[Saved entries]
Definition get_samples (self : LoDoPaBDataset) (st : store) (key : key_arg)
           (part_ : part)
           (out : option (out_arg (list image) * out_arg (list image)))
  : io (option (list image) * option (list image)) :=
  let len_part := get_len self part_ in
  range_ <- match key with
            | KSlice k =>
                let key_start :=
                  match Py.s_start k with
                  | None => 0
                  | Some a => if a >=? 0 then a else Z.max 0 (len_part + a)
                  end in
                let key_stop :=
                  match Py.s_stop k with
                  | None => len_part
                  | Some b => if b >=? 0 then b else Z.max 0 (len_part + b)
                  end in
                ret (Py.Range key_start key_stop (or_1 (Py.s_step k)))
            | KRange r => ret r
            | KOther => raise TypeError
            end ;;
  if Py.r_step range_ <? 0 then raise ValueError
  else
    match Py.getitem range_ (-1) with
    | None => raise IndexError
    | Some last =>
        if last >=? len_part then raise IndexError
        else
        match Py.getitem range_ 0 with
        | None => raise IndexError
        | Some first =>
          let range_files :=
            Py.Range (first / NUM_SAMPLES_PER_FILE)
                     (last / NUM_SAMPLES_PER_FILE + 1) 1 in
          match out with
          | None => raise TypeError
          | Some (out_observation, out_ground_truth) =>
              let slices :=
                compute_slices NUM_SAMPLES_PER_FILE range_ range_files
                               (Py.to_list range_files) 0 in
              let plan := combine (Py.to_list range_files) slices in
              obs_arr <-
                match out_observation with
                | OBool true =>
                    ([ev_new observation],
                     Ok (Some (repeat uninit (Z.to_nat (Py.len range_)))))
                | OBool false => ret None
                | OArr a => ret (Some a)
                end ;;
              gt_arr <-
                match out_ground_truth with
                | OBool true =>
                    ([ev_new ground_truth],
                     Ok (Some (repeat uninit (Z.to_nat (Py.len range_)))))
                | OBool false => ret None
                | OArr a => ret (Some a)
                end ;;
              obs_arr <-
                match obs_arr with
                | None => ret None
                | Some obs_arr =>
                    obs_arr <- read_files st observation part_ plan obs_arr ;;
                    obs_arr <- lift (get_observation_trafo self
                                       (Z.of_nat (List.length obs_arr))
                                       (d := D3) obs_arr) ;;
                    ret (Some obs_arr)
                end ;;
              gt_arr <-
                match gt_arr with
                | None => ret None
                | Some gt_arr =>
                    gt_arr <- read_files st ground_truth part_ plan gt_arr ;;
                    ret (Some gt_arr)
                end ;;
              ret (obs_arr, gt_arr)
          end
        end
    end.

End Accessor.

(** ** Notions used to state the properties *)

(** [l[s]] for a list and a slice with a positive step. *)
Definition getslice {A} (l : list A) (s : Py.slice) : list A :=
  flat_map (fun k => match nth_error l (Z.to_nat k) with
                     | Some x => [x]
                     | None => []
                     end)
           (Py.to_list (Py.indices s (Z.of_nat (List.length l)))).

(** [[data[k] for k in range_]] *)
Definition getrange {A} (data : list A) (r : Py.range) : list A :=
  flat_map (fun k => match nth_error data (Z.to_nat k) with
                     | Some x => [x]
                     | None => []
                     end)
           (Py.to_list r).

(** Shard [i] of a partition with content [data]: its rows [i * spf] to
    [(i + 1) * spf - 1], fewer in the last shard. *)
Definition shard {A} (spf : Z) (data : list A) (i : Z) : list A :=
  firstn (Z.to_nat spf) (skipn (Z.to_nat (i * spf)) data).

(** The slices of the files and the indices of the files, as
    [get_samples] computes them for a range that is not empty. *)
Definition range_files_of (spf : Z) (range_ : Py.range) : Py.range :=
  Py.Range (Py.r_start range_ / spf) (Py.last range_ / spf + 1) 1.

Definition slices_files (spf : Z) (range_ : Py.range) : list (Z * Py.slice) :=
  let range_files := range_files_of spf range_ in
  combine (Py.to_list range_files)
          (map fst (compute_slices spf range_ range_files
                                   (Py.to_list range_files) 0)).

(** The number of elements of [range_] below [i * spf], for [i] from the
    first file of the range to one past its last file. *)
Definition count_below (spf : Z) (range_ : Py.range) (i : Z) : Z :=
  if i <=? Py.r_start range_ / spf then 0
  else if Py.last range_ / spf <? i then Py.len range_
  else - ((Py.r_start range_ - i * spf) / Py.r_step range_).

(** The logical sample [k] of a field of a part, read off the files. *)
Definition sample_at (st : store) (f : field) (p : part) (k : Z) : image :=
  match st f p (k / NUM_SAMPLES_PER_FILE) with
  | Some rows => nth (Z.to_nat (k mod NUM_SAMPLES_PER_FILE)) rows []
  | None => []
  end.

(** All files of all parts exist and hold [NUM_SAMPLES_PER_FILE] rows,
    the last file of a part the remaining ones. *)
Definition store_ok (self : LoDoPaBDataset) (st : store) : Prop :=
  forall f p i, 0 <= i -> i * NUM_SAMPLES_PER_FILE < get_len self p ->
    exists rows, st f p i = Some rows /\
      Z.of_nat (List.length rows)
      = Z.min NUM_SAMPLES_PER_FILE (get_len self p - i * NUM_SAMPLES_PER_FILE).

(** The files that hold the samples [data f p k]. *)
Definition store_of (self : LoDoPaBDataset) (data : field -> part -> Z -> image)
  : store :=
  fun f p i =>
    if (0 <=? i) && (i * NUM_SAMPLES_PER_FILE <? get_len self p) then
      Some (map (fun j => data f p (i * NUM_SAMPLES_PER_FILE + Z.of_nat j))
                (seq 0 (Z.to_nat (Z.min NUM_SAMPLES_PER_FILE
                           (get_len self p - i * NUM_SAMPLES_PER_FILE)))))
    else None.

(** A range with a positive step and at least one element, all of them
    indices of the part. *)
Definition range_ok (len_part : Z) (r : Py.range) : Prop :=
  1 <= Py.r_step r /\ 0 <= Py.r_start r < Py.r_stop r /\ Py.last r < len_part.

(** The arithmetic progression of [n] terms from [a] with step [s]. *)
Definition prog (a s : Z) (n : nat) : list Z :=
  map (fun k => a + Z.of_nat k * s) (seq 0 n).

(** The two cases of the test on [self.min_photon_count] in
    [__get_observation_trafo]. *)
Definition orig_floor (self : LoDoPaBDataset) : Prop :=
  min_photon_count self = None \/
  min_photon_count self = Some ORIG_MIN_PHOTON_COUNT.

Definition other_floor (self : LoDoPaBDataset) (mpc : R) : Prop :=
  min_photon_count self = Some mpc /\ mpc <> ORIG_MIN_PHOTON_COUNT.

(** The buffer a component of [out] stands for in [get_samples], for a
    range of [n] elements; whether a buffer of the caller has room for
    them; and a buffer after the samples of a range were read into it. *)
Definition out_buffer (uninit : image) (o : out_arg (list image)) (n : Z)
  : option (list image) :=
  match o with
  | OBool true => Some (repeat uninit (Z.to_nat n))
  | OBool false => None
  | OArr a => Some a
  end.

Definition buffer_fits (o : out_arg (list image)) (n : Z) : Prop :=
  match o with
  | OArr a => n <= Z.of_nat (List.length a)
  | OBool _ => True
  end.

Definition filled (st : store) (f : field) (p : part) (r : Py.range)
           (buf : list image) : list image :=
  map (sample_at st f p) (Py.to_list r) ++ skipn (Z.to_nat (Py.len r)) buf.

(** The index a valid [index] of [get_sample] stands for. *)
Definition norm_index (len_part index : Z) : Z :=
  if index <? 0 then index + len_part else index.

(** The step of a key, when it has one. *)
Definition key_step (key : key_arg) : option Z :=
  match key with
  | KSlice s => Py.s_step s
  | KRange r => Some (Py.r_step r)
  | KOther => None
  end.

(** Example values: the dataset as [__init__] builds it, sample data with
    one entry per array, and a value for [MU_MAX]. *)
Definition lodopab (pl : bool) (mpc : option R) : LoDoPaBDataset :=
  {| post_log := pl; min_photon_count := mpc;
     train_len := 35820; validation_len := 3522; test_len := 3553 |}.

Definition data_example (f : field) (p : part) (k : Z) : image :=
  match f with
  | observation => [IZR k]
  | ground_truth => [(IZR k / 35820)%R]
  end.

Definition mu_max_example : R := 81.35858.

Definition store_example : store := store_of (lodopab true None) data_example.

(** ** Further operations of the dataset *)

(** [ceil(self.get_len(part) / NUM_SAMPLES_PER_FILE)] *)
Definition num_files (self : LoDoPaBDataset) (p : part) : Z :=
  Py.ceil_div (get_len self p) NUM_SAMPLES_PER_FILE.

(** [os.path.exists] on the path of a file. *)
Definition path_exists (st : store) (f : field) (p : part) (i : Z) : bool :=
  match st f p i with Some _ => true | None => false end.

(** [check_for_lodopab] (lines 186-194): the loop returns [False] at the
    first part whose first or last observation file is missing. *)
Definition check_for_lodopab (self : LoDoPaBDataset) (st : store) : bool :=
  forallb (fun part_ =>
             path_exists st observation part_ 0
             && path_exists st observation part_ (num_files self part_ - 1))
          [train; validation; test].

(** What a generator did when it was run to its end: the events, the
    items it yielded, and the exception that ended it, if one did. *)
Record generated (A : Type) := Generated {
  g_events : list event;
  g_items : list A;
  g_raised : option exn
}.
Arguments Generated {A} _ _ _.
Arguments g_events {A} _.
Arguments g_items {A} _.
Arguments g_raised {A} _.

(** [generator] (lines 244-260).  [yield_samples] is the inner loop over
    [zip(ground_truth_data, observation_data)], [generator_files] the
    loop over the files. *)
Fixpoint yield_samples (observation_trafo : image -> result image)
         (zipped : list (image * image))
  : list (image * image) * option exn :=
  match zipped with
  | [] => ([], None)
  | (gt_arr, obs_arr) :: rest =>
      match observation_trafo obs_arr with
      | Raise e => ([], Some e)
      | Ok obs_elem =>
          let (items, r) := yield_samples observation_trafo rest in
          ((obs_elem, gt_arr) :: items, r)
      end
  end.

Fixpoint generator_files (st : store) (part_ : part)
         (observation_trafo : image -> result image) (files : list Z)
  : generated (image * image) :=
  match files with
  | [] => Generated [] [] None
  | i :: rest =>
      match h5_open st ground_truth part_ i with
      | (t1, Raise e) => Generated t1 [] (Some e)
      | (t1, Ok ground_truth_data) =>
          match h5_open st observation part_ i with
          | (t2, Raise e) => Generated (t1 ++ t2) [] (Some e)
          | (t2, Ok observation_data) =>
              match yield_samples observation_trafo
                      (combine ground_truth_data observation_data) with
              | (items, Some e) => Generated (t1 ++ t2) items (Some e)
              | (items, None) =>
                  let g := generator_files st part_ observation_trafo rest in
                  Generated (t1 ++ t2 ++ g_events g) (items ++ g_items g)
                            (g_raised g)
              end
          end
      end
  end.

EXERCISE BRIEF »
Go through the data and show each line that holds "them".

RESPONSE BOX »
    [get_samples] computes them for a range that is not empty. *)
(** A range with a positive step and at least one element, all of them
    them; and a buffer after the samples of a range were read into it. *)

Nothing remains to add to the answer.